What is required
Copy the lines below exactly. Start at the first and finish with the line containing "connected_elem_shear_yield_str m t1'".

★ ★ ★ ★ ★

(** C9: unit-tagged inputs given in other units of the same dimension give
    the same results, and an input of another dimension makes the call fail
    with a dimensionality error. *)
Theorem unit_invariance :
  (forall f f', same_quantity f f' ->
     nominal_fastener_strength f = nominal_fastener_strength f') /\
  (forall m d d' f f', same_quantity d d' -> same_quantity f f' ->
     shear_strength_bolts m d f = shear_strength_bolts m d' f') /\
  (forall m d d' f f', same_quantity d d' -> same_quantity f f' ->
     tensile_strength_bolts m d f = tensile_strength_bolts m d' f') /\
  (forall m d d' t1 t1' u1 u1' t2 t2' u2 u2',
     same_quantity d d' -> same_quantity t1 t1' -> same_quantity u1 u1' ->
     same_quantity t2 t2' -> same_quantity u2 u2' ->
     bearing_strength_bolts m d t1 u1 t2 u2 =
     bearing_strength_bolts m d' t1' u1' t2' u2') /\
  (forall m d d' e1 e1' e2 e2' t1 t1' u1 u1' t2 t2' u2 u2',
     same_quantity d d' -> same_quantity e1 e1' -> same_quantity e2 e2' ->
     same_quantity t1 t1' -> same_quantity u1 u1' ->
     same_quantity t2 t2' -> same_quantity u2 u2' ->
     tearout_strength_bolts m d e1 e2 t1 u1 t2 u2 =
     tearout_strength_bolts m d' e1' e2' t1' u1' t2' u2') /\
  (forall m t1 t1' l1 l1' y1 y1' t2 t2' l2 l2' y2 y2',
     same_quantity t1 t1' -> same_quantity l1 l1' -> same_quantity y1 y1' ->
     same_quantity t2 t2' -> same_quantity l2 l2' -> same_quantity y2 y2' ->
     connected_elem_shear_yield_str m t1 l1 y1 t2 l2 y2 =
     connected_elem_shear_yield_str m t1' l1' y1' t2' l2' y2') /\
  (forall m d d' n t1 t1' l1 l1' u1 u1' t2 t2' l2 l2' u2 u2',
     same_quantity d d' ->
     same_quantity t1 t1' -> same_quantity l1 l1' -> same_quantity u1 u1' ->
     same_quantity t2 t2' -> same_quantity l2 l2' -> same_quantity u2 u2' ->
     connected_elem_shear_rupture_str m d n t1 l1 u1 t2 l2 u2 =
     connected_elem_shear_rupture_str m d' n t1' l1' u1' t2' l2' u2') /\
  (forall m t1 t1' l1 l1' y1 y1' t2 t2' l2 l2' y2 y2',
     same_quantity t1 t1' -> same_quantity l1 l1' -> same_quantity y1 y1' ->
     same_quantity t2 t2' -> same_quantity l2 l2' -> same_quantity y2 y2' ->
     connected_elem_tensile_yield_str m t1 l1 y1 t2 l2 y2 =
     connected_elem_tensile_yield_str m t1' l1' y1' t2' l2' y2') /\
  (forall m d d' n s t1 t1' l1 l1' u1 u1' t2 t2' l2 l2' u2 u2',
     same_quantity d d' ->
     same_quantity t1 t1' -> same_quantity l1 l1' -> same_quantity u1 u1' ->
     same_quantity t2 t2' -> same_quantity l2 l2' -> same_quantity u2 u2' ->
     connected_elem_tensile_rupture_str m d n s t1 l1 u1 t2 l2 u2 =
     connected_elem_tensile_rupture_str m d' n s t1' l1' u1' t2' l2' u2') /\
  (forall t1 t1' t2 t2', same_quantity t1 t1' -> same_quantity t2 t2' ->
     min_weld_size t1 t2 = min_weld_size t1' t2') /\
  (forall m w l l' sides, same_quantity l l' ->
     weld_material_strength m w l sides = weld_material_strength m w l' sides) /\
  (forall m w l l' sides t1 t1' u1 u1' t2 t2' u2 u2',
     same_quantity l l' -> same_quantity t1 t1' -> same_quantity u1 u1' ->
     same_quantity t2 t2' -> same_quantity u2 u2' ->
     weld_rupture_strength m w l sides t1 u1 t2 u2 =
     weld_rupture_strength m w l' sides t1' u1' t2' u2') /\
  (forall f, q_dim f <> Stress -> nominal_fastener_strength f = Err DimensionalityError) /\
  (forall m d f, q_dim d <> Length \/ q_dim f <> Stress ->
     shear_strength_bolts m d f = Err DimensionalityError) /\
  (forall m d f, q_dim d <> Length \/ q_dim f <> Stress ->
     tensile_strength_bolts m d f = Err DimensionalityError) /\
  (forall m d t1 u1 t2 u2,
     q_dim d <> Length \/ q_dim t1 <> Length \/ q_dim t2 <> Length \/
     q_dim u1 <> Stress \/ q_dim u2 <> Stress ->
     bearing_strength_bolts m d t1 u1 t2 u2 = Err DimensionalityError) /\
  (forall m d e1 e2 t1 u1 t2 u2,
     q_dim d <> Length \/ q_dim e1 <> Length \/ q_dim e2 <> Length \/
     q_dim t1 <> Length \/ q_dim t2 <> Length \/
     q_dim u1 <> Stress \/ q_dim u2 <> Stress ->
     tearout_strength_bolts m d e1 e2 t1 u1 t2 u2 = Err DimensionalityError) /\
  (forall m t1 l1 y1 t2 l2 y2,
     q_dim t1 <> Length \/ q_dim l1 <> Length \/ q_dim t2 <> Length \/
     q_dim l2 <> Length \/ q_dim y1 <> Stress \/ q_dim y2 <> Stress ->
     connected_elem_shear_yield_str m t1 l1 y1 t2 l2 y2 = Err DimensionalityError) /\
  (forall m d n t1 l1 u1 t2 l2 u2,
     q_dim d <> Length \/ q_dim t1 <> Length \/ q_dim l1 <> Length \/
     q_dim t2 <> Length \/ q_dim l2 <> Length \/
     q_dim u1 <> Stress \/ q_dim u2 <> Stress ->
     connected_elem_shear_rupture_str m d n t1 l1 u1 t2 l2 u2 = Err DimensionalityError) /\
  (forall m t1 l1 y1 t2 l2 y2,
     q_dim t1 <> Length \/ q_dim l1 <> Length \/ q_dim t2 <> Length \/
     q_dim l2 <> Length \/ q_dim y1 <> Stress \/ q_dim y2 <> Stress ->
     connected_elem_tensile_yield_str m t1 l1 y1 t2 l2 y2 = Err DimensionalityError) /\
  (forall m d n s t1 l1 u1 t2 l2 u2,
     q_dim d <> Length \/ q_dim t1 <> Length \/ q_dim l1 <> Length \/
     q_dim t2 <> Length \/ q_dim l2 <> Length \/
     q_dim u1 <> Stress \/ q_dim u2 <> Stress ->
     connected_elem_tensile_rupture_str m d n s t1 l1 u1 t2 l2 u2 =
     Err DimensionalityError) /\
  (forall t1 t2, q_dim t1 <> Length \/ q_dim t2 <> Length ->
     min_weld_size t1 t2 = Err DimensionalityError) /\
  (forall m w l sides, q_dim l <> Length ->
     weld_material_strength m w l sides = Err DimensionalityError) /\
  (forall m w l sides t1 u1 t2 u2,
     q_dim l <> Length \/ q_dim t1 <> Length \/ q_dim t2 <> Length \/
     q_dim u1 <> Stress \/ q_dim u2 <> Stress ->
     weld_rupture_strength m w l sides t1 u1 t2 u2 = Err DimensionalityError).
Proof.
  repeat split; intros;
    unfold shear_strength_bolts, tensile_strength_bolts, nominal_fastener_strength,
      bearing_strength_bolts, tearout_strength_bolts,
      connected_elem_shear_yield_str, connected_elem_shear_rupture_str,
      connected_elem_tensile_yield_str, connected_elem_tensile_rupture_str,
      min_weld_size, weld_material_strength, weld_rupture_strength;
    first
      [ invariance
      | split_conversions; first [reflexivity | dim_contradiction] ].
Qed.

Lemma design_pair_swap (m : string) (fos phi r1 r2 : Q) :
  design_pair m fos phi r2 r1 = swap_res (design_pair m fos phi r1 r2).
Proof.
  unfold design_pair.
  destruct (String.eqb m "ASD"); [reflexivity |].
  destruct (String.eqb m "LRFD"); reflexivity.
Qed.

Lemma py_min_comm (a b : Q) : py_min a b == py_min b a.
Proof.
  rewrite !py_min_Qmin. apply Q.min_comm.
Qed.

Lemma Qle_bool_compat_r (c a a' : Q) : a == a' -> Qle_bool c a = Qle_bool c a'.
Proof.
  intros H.
  destruct (Qle_bool c a) eqn:E1, (Qle_bool c a') eqn:E2; try reflexivity.
  - apply Qle_bool_iff in E1. rewrite H in E1. apply Qle_bool_iff in E1. congruence.
  - apply Qle_bool_iff in E2. rewrite <- H in E2. apply Qle_bool_iff in E2. congruence.
Qed.

Ltac split_steps :=
  repeat match goal with
    | |- context [to ?q ?u] =>
        let E := fresh "E" in let x := fresh "x" in let e := fresh "e" in
        destruct (to q u) as [x | e] eqn:E;
        [| apply to_err in E; subst e]; cbn [bind fst snd]
    | |- context [pdiv ?a ?b] =>
        let E := fresh "E" in let x := fresh "x" in let e := fresh "e" in
        destruct (pdiv a b) as [x | e] eqn:E;
        [| apply pdiv_err in E; subst e]; cbn [bind fst snd]
    | |- context [Z.eqb ?a ?b] => destruct (Z.eqb a b); cbn [bind fst snd]
    | |- context [weld_material_strength ?m ?w ?l ?s] =>
        destruct (weld_material_strength m w l s); cbn [bind fst snd]
    end.

(** C10: exchanging the part-1 and part-2 inputs swaps the per-part results
    and leaves the single-valued weld results unchanged. *)
Theorem part_swap :
  (forall m d t1 u1 t2 u2,
     bearing_strength_bolts m d t2 u2 t1 u1 =
     swap_res (bearing_strength_bolts m d t1 u1 t2 u2)) /\
  (forall m d e1 e2 t1 u1 t2 u2,
     tearout_strength_bolts m d e2 e1 t2 u2 t1 u1 =
     swap_res (tearout_strength_bolts m d e1 e2 t1 u1 t2 u2)) /\
  (forall m t1 l1 y1 t2 l2 y2,
     connected_elem_shear_yield_str m t2 l2 y2 t1 l1 y1 =
     swap_res (connected_elem_shear_yield_str m t1 l1 y1 t2 l2 y2)) /\
  (forall m d n t1 l1 u1 t2 l2 u2,
     connected_elem_shear_rupture_str m d n t2 l2 u2 t1 l1 u1 =
     swap_res (connected_elem_shear_rupture_str m d n t1 l1 u1 t2 l2 u2)) /\
  (forall m t1 l1 y1 t2 l2 y2,
     connected_elem_tensile_yield_str m t2 l2 y2 t1 l1 y1 =
     swap_res (connected_elem_tensile_yield_str m t1 l1 y1 t2 l2 y2)) /\
  (forall m d n s t1 l1 u1 t2 l2 u2,
     connected_elem_tensile_rupture_str m d n s t2 l2 u2 t1 l1 u1 =
     swap_res (connected_elem_tensile_rupture_str m d n s t1 l1 u1 t2 l2 u2)) /\
  (forall t1 t2, min_weld_size t2 t1 = min_weld_size t1 t2) /\
  (forall m w l sides t1 u1 t2 u2,
     res_eq (weld_rupture_strength m w l sides t2 u2 t1 u1)
            (weld_rupture_strength m w l sides t1 u1 t2 u2)).
Proof.
  refine (conj _ (conj _ (conj _ (conj _ (conj _ (conj _ (conj _ _))))))).
  1-6: intros;
    unfold bearing_strength_bolts, tearout_strength_bolts,
      connected_elem_shear_yield_str, connected_elem_shear_rupture_str,
      connected_elem_tensile_yield_str, connected_elem_tensile_rupture_str;
    split_steps; try reflexivity; apply design_pair_swap.
  - intros t1 t2. unfold min_weld_size. split_steps; try reflexivity.
    match goal with
    | |- Ok (if Qltb (py_min ?a ?b) _ then _ else _) = _ =>
        pose proof (py_min_comm a b) as C
    end.
    rewrite !(Qltb_compat _ _ _ C), !(Qle_bool_compat_r _ _ _ C).
    reflexivity.
  - intros. unfold weld_rupture_strength. split_steps; simpl; try reflexivity;
    match goal with
    | |- context [Qltb ?r2 1 || Qltb ?r1 1] =>
        rewrite (orb_comm (Qltb r2 1));
        destruct (Qltb r1 1 || Qltb r2 1); simpl;
        [rewrite (py_min_comm r2 r1) |]; reflexivity
    end.
Qed.

(** ** Further properties of the limit states *)

(** Result equality with numeric equality on both components of a pair. *)
Definition res_eq2 (r1 r2 : result (Q * Q)) : Prop :=
  match r1, r2 with
  | Ok (a1, b1), Ok (a2, b2) => a1 == a2 /\ b1 == b2
  | Err e1, Err e2 => e1 = e2
  | _, _ => False
  end.

Definition scale_pair (k : Q) (p : Q * Q) : Q * Q := (k * fst p, k * snd p).

Ltac design_cases :=
  unfold design_single, design_pair;
  destruct (String.eqb _ "ASD"); [| destruct (String.eqb _ "LRFD")];
  cbn [res_eq res_eq2 res_map scale_pair fst snd]; try reflexivity.

(** The tensile strength of a bolt is 5/3 of its shear strength (0.75 f_u
    against 0.45 f_u on the same area), for every method and unit, errors
    included. *)
Theorem bolt_tension_shear_ratio :
  forall m d f,
  res_eq (tensile_strength_bolts m d f)
         (res_map (fun v => (5 # 3) * v) (shear_strength_bolts m d f)).
Proof.
  intros. unfold shear_strength_bolts, tensile_strength_bolts, nominal_fastener_strength.
  split_conversions; cbn [res_eq res_map fst snd]; try reflexivity.
  design_cases; field.
Qed.

(** The LRFD strength is 1.5 times the ASD strength for every limit state
    with the (2.00, 0.75) pair and for shear yield (1.50, 1.00), and 1.503
    times it for tensile yield (1.67, 0.90); both calls fail alike otherwise. *)
Theorem lrfd_asd_ratio :
  (forall d f,
     res_eq (shear_strength_bolts "LRFD" d f)
            (res_map (Qmult 1.5) (shear_strength_bolts "ASD" d f))) /\
  (forall d f,
     res_eq (tensile_strength_bolts "LRFD" d f)
            (res_map (Qmult 1.5) (tensile_strength_bolts "ASD" d f))) /\
  (forall d t1 u1 t2 u2,
     res_eq2 (bearing_strength_bolts "LRFD" d t1 u1 t2 u2)
             (res_map (scale_pair 1.5) (bearing_strength_bolts "ASD" d t1 u1 t2 u2))) /\
  (forall d e1 e2 t1 u1 t2 u2,
     res_eq2 (tearout_strength_bolts "LRFD" d e1 e2 t1 u1 t2 u2)
             (res_map (scale_pair 1.5)
                (tearout_strength_bolts "ASD" d e1 e2 t1 u1 t2 u2))) /\
  (forall t1 l1 y1 t2 l2 y2,
     res_eq2 (connected_elem_shear_yield_str "LRFD" t1 l1 y1 t2 l2 y2)
             (res_map (scale_pair 1.5)
                (connected_elem_shear_yield_str "ASD" t1 l1 y1 t2 l2 y2))) /\
  (forall d n t1 l1 u1 t2 l2 u2,
     res_eq2 (connected_elem_shear_rupture_str "LRFD" d n t1 l1 u1 t2 l2 u2)
             (res_map (scale_pair 1.5)
                (connected_elem_shear_rupture_str "ASD" d n t1 l1 u1 t2 l2 u2))) /\
  (forall t1 l1 y1 t2 l2 y2,
     res_eq2 (connected_elem_tensile_yield_str "LRFD" t1 l1 y1 t2 l2 y2)
             (res_map (scale_pair 1.503)
                (connected_elem_tensile_yield_str "ASD" t1 l1 y1 t2 l2 y2))) /\
  (forall d n s t1 l1 u1 t2 l2 u2,
     res_eq2 (connected_elem_tensile_rupture_str "LRFD" d n s t1 l1 u1 t2 l2 u2)
             (res_map (scale_pair 1.5)
                (connected_elem_tensile_rupture_str "ASD" d n s t1 l1 u1 t2 l2 u2))) /\
  (forall w l sides,
     res_eq (weld_material_strength "LRFD" w l sides)
            (res_map (Qmult 1.5) (weld_material_strength "ASD" w l sides))).
Proof.
  repeat split; intros;
    unfold shear_strength_bolts, tensile_strength_bolts, nominal_fastener_strength,
      bearing_strength_bolts, tearout_strength_bolts,
      connected_elem_shear_yield_str, connected_elem_shear_rupture_str,
      connected_elem_tensile_yield_str, connected_elem_tensile_rupture_str,
      weld_material_strength;
    split_conversions; cbn [res_eq res_eq2 res_map scale_pair fst snd];
    try reflexivity;
    unfold design_single, design_pair; simpl String.eqb; cbv iota;
    cbn [res_eq res_eq2 res_map scale_pair fst snd];
    try split; field.
Qed.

★ ★ ★ ★ ★

Expected output
(** C9: unit-tagged inputs given in other units of the same dimension give
    the same results, and an input of another dimension makes the call fail
    with a dimensionality error. *)
Theorem unit_invariance :
  (forall f f', same_quantity f f' ->
     nominal_fastener_strength f = nominal_fastener_strength f') /\
  (forall m d d' f f', same_quantity d d' -> same_quantity f f' ->
     shear_strength_bolts m d f = shear_strength_bolts m d' f') /\
  (forall m d d' f f', same_quantity d d' -> same_quantity f f' ->
     tensile_strength_bolts m d f = tensile_strength_bolts m d' f') /\
  (forall m d d' t1 t1' u1 u1' t2 t2' u2 u2',
     same_quantity d d' -> same_quantity t1 t1' -> same_quantity u1 u1' ->
     same_quantity t2 t2' -> same_quantity u2 u2' ->
     bearing_strength_bolts m d t1 u1 t2 u2 =
     bearing_strength_bolts m d' t1' u1' t2' u2') /\
  (forall m d d' e1 e1' e2 e2' t1 t1' u1 u1' t2 t2' u2 u2',
     same_quantity d d' -> same_quantity e1 e1' -> same_quantity e2 e2' ->
     same_quantity t1 t1' -> same_quantity u1 u1' ->
     same_quantity t2 t2' -> same_quantity u2 u2' ->
     tearout_strength_bolts m d e1 e2 t1 u1 t2 u2 =
     tearout_strength_bolts m d' e1' e2' t1' u1' t2' u2') /\
  (forall m t1 t1' l1 l1' y1 y1' t2 t2' l2 l2' y2 y2',
     same_quantity t1 t1' -> same_quantity l1 l1' -> same_quantity y1 y1' ->
     same_quantity t2 t2' -> same_quantity l2 l2' -> same_quantity y2 y2' ->
     connected_elem_shear_yield_str m t1 l1 y1 t2 l2 y2 =
     connected_elem_shear_yield_str m t1' l1' y1' t2' l2' y2') /\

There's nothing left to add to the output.